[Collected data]
####
Lemma AddToBlockIndex_inv st b :
  index_ok st -> 0 <= hdr_nBits b < 2 ^ 32 -> hdr_hashPrevBlock b <> block_GetHash b ->
  Z.of_nat (length (blocks st)) < INT_MAX ->
  exists st' p, AddToBlockIndex st b = Ret (st', p) /\ index_ok st' /\
    mapBlockIndex st' !! block_GetHash b = Some p /\ blocks st `prefix_of` blocks st' /\
    (length (blocks st') <= S (length (blocks st)))%nat.
Proof.
  intros Hio Hbits Hne Hlen. destruct (mapBlockIndex st !! block_GetHash b) as [p |] eqn:Hnew.
  { exists st, p. unfold AddToBlockIndex. rewrite Hnew. split_and!; try done. lia. }
  destruct (AddToBlockIndex_run st b Hio Hbits Hne Hlen Hnew) as (skip & height & w & Hnode & Hw & Hv & best & Hadd & Hbest).
  cbv zeta in *. set (n := set_nStatus _ 2) in *.
  exists (Manager (blocks st ++ [n]) (<[block_GetHash b := length (blocks st)]> (mapBlockIndex st)) best ({[length (blocks st)]} ∪ setDirtyBlockIndex st)), (length (blocks st)).
  split; [done |]. split; [| split; [apply lookup_insert_eq | split; [by eexists | cbn; rewrite length_app; cbn; lia]]]. split; cbn [blocks mapBlockIndex pindexBestHeader].
  - apply heap_ok_snoc; [apply Hio | done].
  - intros p m [Hp | [-> ->]]%lookup_snoc_cases.
    + destruct (io_data st Hio p m Hp). split; try done; by rewrite (prev_field_app _ _ p) by (by apply (io_heap st Hio)).
    + split; try done; [rewrite (prev_field_snoc _ _ _ _ Hnode); done | rewrite (prev_field_snoc _ _ _ _ Hnode); done].
  - intros hash p. destruct (decide (hash = block_GetHash b)) as [-> | Hh].
    + rewrite lookup_insert_eq. split.
      * intros [= <-]. exists n. split; [apply lookup_last | done].
      * intros (m & [Hm | [-> ->]]%lookup_snoc_cases & Hmh); [| done].
        assert (mapBlockIndex st !! block_GetHash b = Some p) by (apply (io_map st Hio); by exists m). congruence.
    + rewrite lookup_insert_ne by done. rewrite (io_map st Hio). split.
      * intros (m & Hm & Hmh). exists m. split; [by apply lookup_app_l_Some | done].
      * intros (m & [Hm | [-> ->]]%lookup_snoc_cases & Hmh); [by exists m |]. cbn in Hmh. congruence.
  - pose proof (io_best st Hio) as Hold. destruct (pindexBestHeader st) as [i |].
    + destruct Hold as (nb & Hnb & Hmax), Hbest as (m & Hm & ->). rewrite Hnb in Hm. injection Hm as <-.
      destruct (Z.ltb_spec (uval (nChainWork nb)) (uval w)) as [Hlt | Hge].
      * exists n. split; [apply lookup_last |]. intros p m [Hp | [-> ->]]%lookup_snoc_cases; [| done].
        pose proof (Hmax p m Hp). change (nChainWork n) with w. lia.
      * exists nb. split; [by apply lookup_app_l_Some |]. intros p m [Hp | [-> ->]]%lookup_snoc_cases; [by apply (Hmax p) | done].
    + subst best. exists n. split; [apply lookup_last |]. rewrite Hold. intros p m [Hp | [-> ->]]%lookup_snoc_cases; [by rewrite lookup_nil in Hp | done].
Qed.

(** ** What the invariant gives *)

Lemma index_times st : index_ok st -> times_ok (blocks st).
Proof.
  intros Hio p n q m Hp Hq Hm. pose proof (nd_time _ _ (io_data st Hio p n Hp)) as E. unfold prev_field in E. rewrite Hq, Hm in E. lia.
Qed.

Lemma index_hashed st : index_ok st -> hashed (blocks st).
Proof. intros Hio p n Hp. apply (io_data st Hio p n Hp). Qed.

Lemma sample_header_acyclic : hdr_hashPrevBlock sample_header <> block_GetHash sample_header.
Proof. apply (bool_decide_unpack _). vm_compute. exact I. Qed.

(** ** Theorems *)

(** The entry of a header that is new: the header itself, its hash, its parent in the index
    and the validity level of a header that is linked to a tree. *)
Record entered (b : CBlockHeader) (prev : option ptr) (n : CBlockIndex) : Prop := {
  en_hash : phashBlock n = Some (block_GetHash b);
  en_prev : pprev n = prev;
  en_version : bi_nVersion n = hdr_nVersion b;
  en_root : bi_hashMerkleRoot n = hdr_hashMerkleRoot b;
  en_time : bi_nTime n = hdr_nTime b;
  en_bits : bi_nBits n = hdr_nBits b;
  en_nonce : bi_nNonce n = hdr_nNonce b;
  en_status : nStatus n = BLOCK_VALID_TREE
}.

(** What [AddToBlockIndex] changes. *)
Definition index_step (st : BlockManager) (b : CBlockHeader) (st' : BlockManager) (p : ptr) : Prop :=
  match mapBlockIndex st !! block_GetHash b with
  | Some q => st' = st /\ p = q
  | None => exists n best, entered b (mapBlockIndex st !! hdr_hashPrevBlock b) n /\ p = length (blocks st) /\
      st' = Manager (blocks st ++ [n]) (<[block_GetHash b := p]> (mapBlockIndex st)) best ({[p]} ∪ setDirtyBlockIndex st)
  end.

Lemma AddToBlockIndex_step st b st' p :
  index_ok st -> 0 <= hdr_nBits b < 2 ^ 32 -> hdr_hashPrevBlock b <> block_GetHash b ->
  Z.of_nat (length (blocks st)) < INT_MAX -> AddToBlockIndex st b = Ret (st', p) -> index_step st b st' p.
Proof.
  intros Hio Hbits Hne Hlen E. unfold index_step. destruct (mapBlockIndex st !! block_GetHash b) as [q |] eqn:Hnew.
  { unfold AddToBlockIndex in E. rewrite Hnew in E. by apply Ret_inj, pair_equal_spec in E as [<- <-]. }
  destruct (AddToBlockIndex_run st b Hio Hbits Hne Hlen Hnew) as (skip & height & w & _ & _ & _ & best & E' & _). cbv zeta in E'.
  rewrite E in E'. apply Ret_inj, pair_equal_spec in E' as [-> ->]. eexists _, best. split; [| by split]. split; reflexivity.
Qed.

(** C22. The invariant of the block index is kept by [AddToBlockIndex], which neither
    aborts nor is undefined on an index with fewer than [INT_MAX] entries: heights
    count the blocks below, skip pointers are ancestors at the skip height, the
    chain work and the maximal time accumulate along the branch, the map is exactly
    the hashes of the entries, and the best header has the most work of all. For a
    header that is known nothing changes at all; for a new one exactly its entry, with the
    fields of the header, is added, to the map and to the entries to be written. *)
Theorem AddToBlockIndex_invariant st b :
  index_ok st -> 0 <= hdr_nBits b < 2 ^ 32 -> hdr_hashPrevBlock b <> block_GetHash b ->
  Z.of_nat (length (blocks st)) < INT_MAX ->
  exists st' p, AddToBlockIndex st b = Ret (st', p) /\ index_ok st' /\
    mapBlockIndex st' !! block_GetHash b = Some p /\ blocks st `prefix_of` blocks st' /\
    (length (blocks st') <= S (length (blocks st)))%nat /\ index_step st b st' p.
Proof.
  intros Hio Hbits Hne Hlen. destruct (AddToBlockIndex_inv st b Hio Hbits Hne Hlen) as (st' & p & E & H1 & H2 & H3 & H4).
  exists st', p. pose proof (AddToBlockIndex_step st b st' p Hio Hbits Hne Hlen E). split_and!; assumption.
Qed.

Lemma AddToBlockIndex_invariant_witness :
  exists st' p, AddToBlockIndex empty_index sample_header = Ret (st', p) /\ index_ok st'.
Proof.
  destruct (AddToBlockIndex_invariant empty_index sample_header) as (st' & p & H1 & H2 & _).
  - exact empty_index_ok.
  - split; [discriminate | reflexivity].
  - exact sample_header_acyclic.
  - reflexivity.
  - exists st', p. split; [exact H1 | exact H2].
Defined.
####
What you need to do
Whichever lines of the data include the word "that", pull them out.

Task output
(** The entry of a header that is new: the header itself, its hash, its parent in the index
    and the validity level of a header that is linked to a tree. *)
    header that is known nothing changes at all; for a new one exactly its entry, with the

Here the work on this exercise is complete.